### EXERCISE DATA
(** The module body runs to its end unless the request raises something
    that is not an [Exception]. *)
Lemma run_completes (net : network) :
  (forall e, net register_url register_data = Raises e -> is_Exception e = true) ->
  exists t, run net = (inl tt, t).
Proof.
  intros Hcaught.
  destruct (net register_url register_data) as [r | e] eqn:H.
  - destruct (Z.eq_dec (status_code r) 200) as [Hs | Hs].
    + destruct (json_result r) as [data | msg] eqn:Hj.
      * eexists. apply (run_ok_decoded net r data H Hs Hj).
      * eexists. apply (run_ok_undecodable net r msg H Hs Hj).
    + eexists. apply (run_failure_status net r H Hs).
  - eexists. apply (run_caught net e H (Hcaught e eq_refl)).
Qed.

(** C6: whether the request returns a response, of status 200 or not, or
    raises an exception that the handler catches, the script ends with
    exit status 0. *)
Theorem exit_code_always_zero (net : network) :
  (exists r, net register_url register_data = Returns r) \/
  (exists e, net register_url register_data = Raises e /\ is_Exception e = true) ->
  exit_code net = 0.
Proof.
  intros Hout.
  destruct (run_completes net) as [t Hrun].
  - intros e He. destruct Hout as [[r Hr] | [e' [He' Hexc]]].
    + rewrite Hr in He. discriminate He.
    + rewrite He' in He. inversion He; subst. exact Hexc.
  - apply (exit_code_of_run net t Hrun).
Qed.

Lemma exit_code_always_zero_witness :
  exit_code (answering (Returns bad_request_plain)) = 0 /\
  exit_code (answering (Raises refused)) = 0.
Proof.
  split.
  - apply (exit_code_always_zero (answering (Returns bad_request_plain))).
    left. exists bad_request_plain. reflexivity.
  - apply (exit_code_always_zero (answering (Raises refused))).
    right. exists refused. split; reflexivity.
Defined.

(** ** Effects *)

(** C7: every run sends exactly one request, the POST of the fixed
    payload to the fixed URL, after the banner; every other effect of the
    run is a line on the console. *)
Theorem one_post_and_console_only (net : network) :
  requests_sent net = [ (register_url, register_data) ] /\
  exists lines,
    snd (run net) =
      EvPrint "Step 1: Registering test user..."
        :: EvPost register_url register_data :: map EvPrint lines.
Proof.
  split.
  - apply requests_sent_once.
  - apply run_layout.
Qed.

(** C8: the request does not depend on the network, and two runs in which
    the request has the same outcome, the same response or the same
    exception, print the same lines and end alike. *)
Theorem run_determined_by_outcome (net1 net2 : network) :
  requests_sent net1 = [ (register_url, register_data) ] /\
  requests_sent net2 = [ (register_url, register_data) ] /\
  (net1 register_url register_data = net2 register_url register_data ->
   run net1 = run net2).
Proof.
  split; [apply requests_sent_once |]. split; [apply requests_sent_once |].
  - intros Hsame.
    destruct (net2 register_url register_data) as [r | e] eqn:H2.
    + destruct (Z.eq_dec (status_code r) 200) as [Hs | Hs].
      * destruct (json_result r) as [data | msg] eqn:Hj.
        -- now rewrite (run_ok_decoded net1 r data Hsame Hs Hj),
             (run_ok_decoded net2 r data H2 Hs Hj).
        -- now rewrite (run_ok_undecodable net1 r msg Hsame Hs Hj),
             (run_ok_undecodable net2 r msg H2 Hs Hj).
      * now rewrite (run_failure_status net1 r Hsame Hs),
          (run_failure_status net2 r H2 Hs).
    + now rewrite (run_raises net1 e Hsame), (run_raises net2 e H2).
Qed.

Lemma run_determined_by_outcome_witness :
  run (answering (Returns created)) = run (only_registration (Returns created)).
Proof.
  apply (proj2 (proj2 (run_determined_by_outcome (answering (Returns created))
                         (only_registration (Returns created))))).
  reflexivity.
Defined.

(** ** A 200 response that cannot be used *)

(** C9: a 200 response whose body does not decode, or lacks [user], the
    [id] in it, or [jwt], makes the script print the banner and a single
    error line; no line reports an identifier or a token or gives the
    update statement, and the module body ends without an exception. *)
Theorem unusable_success_body_one_error (net : network) (r : response) :
  net register_url register_data = Returns r ->
  status_code r = 200 ->
  unusable_body r ->
  (exists msg, stdout net = [ "Step 1: Registering test user..."; "❌ Error: " ++ msg ]) /\
  (forall line, In line (stdout net) ->
     String.prefix "✅ User created with ID: " line = false /\
     String.prefix "📝 JWT Token: " line = false /\
     String.prefix "UPDATE up_users SET userRole='sysadmin' WHERE id=" line = false) /\
  fst (run net) = inl tt.
Proof.
  intros H Hs Hbad.
  assert (Hrun : exists msg,
             run net = (inl tt, [ EvPrint "Step 1: Registering test user...";
                                  EvPost register_url register_data;
                                  EvPrint ("❌ Error: " ++ msg) ])).
  { destruct Hbad as [[msg Hj] | [data [Hj Hshape]]].
    - exists msg. apply (run_ok_undecodable net r msg H Hs Hj).
    - destruct (extract_total data) as [[i [t Hok]] | [e [He _]]].
      + destruct (Hshape i t Hok).
      + exists (exc_str e).
        rewrite (run_ok_decoded net r data H Hs Hj), He. reflexivity. }
  destruct Hrun as [msg Hrun].
  assert (Hout : stdout net = [ "Step 1: Registering test user..."; "❌ Error: " ++ msg ])
    by (rewrite (stdout_of_run _ _ _ Hrun); reflexivity).
  split; [exists msg; exact Hout |]. split.
  - intros line Hin. rewrite Hout in Hin.
    destruct Hin as [<- | [<- | []]]; repeat split; reflexivity.
  - rewrite Hrun. reflexivity.
Qed.

Lemma unusable_success_body_one_error_witness :
  (exists msg, stdout (answering (Returns ok_without_token)) =
                 [ "Step 1: Registering test user..."; "❌ Error: " ++ msg ]) /\
  (forall line, In line (stdout (answering (Returns ok_without_token))) ->
     String.prefix "✅ User created with ID: " line = false /\
     String.prefix "📝 JWT Token: " line = false /\
     String.prefix "UPDATE up_users SET userRole='sysadmin' WHERE id=" line = false) /\
  fst (run (answering (Returns ok_without_token))) = inl tt.
Proof.
  apply (unusable_success_body_one_error (answering (Returns ok_without_token))
           ok_without_token).
  - reflexivity.
  - reflexivity.
  - right. exists (PDict [ ("user", PDict [ ("id", PInt 7) ]) ]).
    split; [reflexivity |].
    intros i t Hshape. inversion Hshape; subst.
    match goal with Hjwt : lookup "jwt" _ = Some _ |- _ => discriminate Hjwt end.
Defined.

(** ** An exception that is not an [Exception] *)

(** X1: when the request raises something that does not derive from
    [Exception] (an interrupt), the handler does not run: only the banner
    is on the console, the exception leaves the module body, and the exit
    status is not 0. *)
Theorem interrupt_escapes_handler (net : network) (e : exn) :
  net register_url register_data = Raises e ->
  is_Exception e = false ->
  stdout net = [ "Step 1: Registering test user..." ] /\
  fst (run net) = inr e /\
  exit_code net <> 0.
Proof.
  intros H He.
  assert (Hrun : run net = (inr e, [ EvPrint "Step 1: Registering test user...";
                                     EvPost register_url register_data ]))
    by (rewrite (run_raises net e H), He; reflexivity).
  split; [| split].
  - rewrite (stdout_of_run _ _ _ Hrun). reflexivity.
  - rewrite Hrun. reflexivity.
  - unfold exit_code. rewrite Hrun. simpl.
    destruct (exc_type e); discriminate.
Qed.

Lemma interrupt_escapes_handler_witness :
  stdout (answering (Raises (Exn KeyboardInterrupt ""))) =
    [ "Step 1: Registering test user..." ] /\
  fst (run (answering (Raises (Exn KeyboardInterrupt "")))) = inr (Exn KeyboardInterrupt "") /\
  exit_code (answering (Raises (Exn KeyboardInterrupt ""))) <> 0.
Proof.
  apply (interrupt_escapes_handler (answering (Raises (Exn KeyboardInterrupt "")))
           (Exn KeyboardInterrupt ""));
    reflexivity.
Defined.

(** ** Which runs report a user *)



(** ** The error line of a 200 body with a missing key *)

Lemma stdout_ok_extract_error (net : network) (r : response) (data : value) (e : exn) :
  net register_url register_data = Returns r ->
  status_code r = 200 ->
  json_result r = inl data ->
  extract data = inr e ->
  stdout net = [ "Step 1: Registering test user..."; "❌ Error: " ++ exc_str e ].
Proof.
  intros H Hs Hj He.
  rewrite (stdout_of_run _ _ _ (run_ok_decoded net r data H Hs Hj)), He.
  reflexivity.
Qed.

(** X3: on a 200 response whose body is an object, the error line names
    the first key the script misses, between quotes and with nothing
    else: 'user' when there is no user entry whatever else is there, 'id'
    when the user object has no id even if jwt is missing too, and 'jwt'
    only when user.id was found. *)
Theorem error_line_names_first_missing_key
    (net : network) (r : response) (d : list (string * value)) :
  net register_url register_data = Returns r ->
  status_code r = 200 ->
  json_result r = inl (PDict d) ->
  (lookup "user" d = None ->
   stdout net = [ "Step 1: Registering test user..."; "❌ Error: 'user'" ]) /\
  (forall u, lookup "user" d = Some (PDict u) -> lookup "id" u = None ->
   stdout net = [ "Step 1: Registering test user..."; "❌ Error: 'id'" ]) /\
  (forall u i, lookup "user" d = Some (PDict u) -> lookup "id" u = Some i ->
   lookup "jwt" d = None ->
   stdout net = [ "Step 1: Registering test user..."; "❌ Error: 'jwt'" ]).
Proof.
  intros H Hs Hj. split; [| split].
  - intros Hu.
    apply (stdout_ok_extract_error net r (PDict d) (Exn KeyError "'user'") H Hs Hj).
    unfold extract. simpl. rewrite Hu. reflexivity.
  - intros u Hu Hi.
    apply (stdout_ok_extract_error net r (PDict d) (Exn KeyError "'id'") H Hs Hj).
    unfold extract. simpl. rewrite Hu. simpl. rewrite Hi. reflexivity.
  - intros u i Hu Hi Ht.
    apply (stdout_ok_extract_error net r (PDict d) (Exn KeyError "'jwt'") H Hs Hj).
    unfold extract. simpl. rewrite Hu. simpl. rewrite Hi, Ht. reflexivity.
Qed.

Lemma error_line_names_first_missing_key_witness :
  stdout (answering (Returns ok_without_token)) =
    [ "Step 1: Registering test user..."; "❌ Error: 'jwt'" ].
Proof.
  apply (proj2 (proj2 (error_line_names_first_missing_key
                         (answering (Returns ok_without_token)) ok_without_token
                         [ ("user", PDict [ ("id", PInt 7) ]) ]
                         eq_refl eq_refl eq_refl))
           [ ("id", PInt 7) ] (PInt 7));
    reflexivity.
Defined.

(** ** What the failure branch shows of the body *)

Lemma prefix_nil (s : string) : String.prefix EmptyString s = true.
Proof. destruct s; reflexivity. Qed.

Lemma prefix_app (x b : string) : String.prefix x (x ++ b) = true.
Proof.
  induction x as [| c x IH]; simpl.
  - apply prefix_nil.
  - destruct (ascii_dec c c) as [_ | Hne]; [exact IH | now destruct Hne].
Qed.

Lemma prefix_refl (x : string) : String.prefix x x = true.
Proof.
  induction x as [| c x IH]; simpl; [reflexivity |].
  destruct (ascii_dec c c) as [_ | Hne]; [exact IH | now destruct Hne].
Qed.

Lemma prefix_app_l (x a b : string) :
  String.prefix x a = true -> String.prefix x (a ++ b) = true.
Proof.
  revert a. induction x as [| c x IH]; intros a Hp.
  - apply prefix_nil.
  - destruct a as [| c' a]; simpl in Hp |- *; [discriminate Hp |].
    destruct (ascii_dec c c'); [apply IH; exact Hp | discriminate Hp].
Qed.

Lemma isinfix_unfold (x line : string) :
  isinfix x line =
    String.prefix x line ||
    match line with
    | EmptyString => false
    | String _ rest => isinfix x rest
    end.
Proof. destruct line; reflexivity. Qed.

Lemma isinfix_here (x line : string) :
  String.prefix x line = true -> isinfix x line = true.
Proof. intros Hp. rewrite isinfix_unfold, Hp. reflexivity. Qed.

Lemma isinfix_app_r (x a b : string) :
  isinfix x b = true -> isinfix x (a ++ b) = true.
Proof.
  intros Hb. induction a as [| c a IH].
  - exact Hb.
  - rewrite isinfix_unfold. change (String c a ++ b) with (String c (a ++ b)).
    cbv iota. rewrite IH. apply orb_true_r.
Qed.

Lemma isinfix_app_l (x a b : string) :
  isinfix x a = true -> isinfix x (a ++ b) = true.
Proof.
  induction a as [| c a IH]; intros Ha.
  - rewrite isinfix_unfold, orb_false_r in Ha.
    destruct x; [| discriminate Ha].
    apply isinfix_here, prefix_nil.
  - rewrite isinfix_unfold in Ha. rewrite isinfix_unfold.
    change (String c a ++ b) with (String c (a ++ b)).
    change (String c (a ++ b)) with (String c a ++ b) at 1.
    apply orb_true_iff in Ha. apply orb_true_iff.
    destruct Ha as [Hp | Hrest].
    + left. apply prefix_app_l. exact Hp.
    + right. apply IH. exact Hrest.
Qed.

Lemma isinfix_join (x sep p : string) (parts : list string) :
  In p parts -> isinfix x p = true -> isinfix x (join sep parts) = true.
Proof.
  intros Hin Hp. induction parts as [| p0 rest IH]; [destruct Hin |].
  destruct rest as [| p1 rest].
  - destruct Hin as [<- | []]. exact Hp.
  - change (join sep (p0 :: p1 :: rest)) with (p0 ++ sep ++ join sep (p1 :: rest)).
    destruct Hin as [<- | Hin].
    + apply isinfix_app_l. exact Hp.
    + apply isinfix_app_r, isinfix_app_r, IH. exact Hin.
Qed.

Lemma lookup_In (k : string) (d : list (string * value)) (v : value) :
  lookup k d = Some v -> In (k, v) d.
Proof.
  induction d as [| [k' v'] rest IH]; simpl; [discriminate |].
  destruct (String.eqb k k') eqn:Hk.
  - intros Hv. inversion Hv; subst. apply String.eqb_eq in Hk. subst. now left.
  - intros Hv. right. apply IH. exact Hv.
Qed.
######
» **PROBLEM**: Looking at the records above, return exactly the lines from the line with "now rewrite (run_failure_status" to the line with "(** C9: a 200", both ends included.

» **RESPONSE TO THE EXERCISE**:
      * now rewrite (run_failure_status net1 r Hsame Hs),
          (run_failure_status net2 r H2 Hs).
    + now rewrite (run_raises net1 e Hsame), (run_raises net2 e H2).
Qed.

Lemma run_determined_by_outcome_witness :
  run (answering (Returns created)) = run (only_registration (Returns created)).
Proof.
  apply (proj2 (proj2 (run_determined_by_outcome (answering (Returns created))
                         (only_registration (Returns created))))).
  reflexivity.
Defined.

(** ** A 200 response that cannot be used *)

(** C9: a 200 response whose body does not decode, or lacks [user], the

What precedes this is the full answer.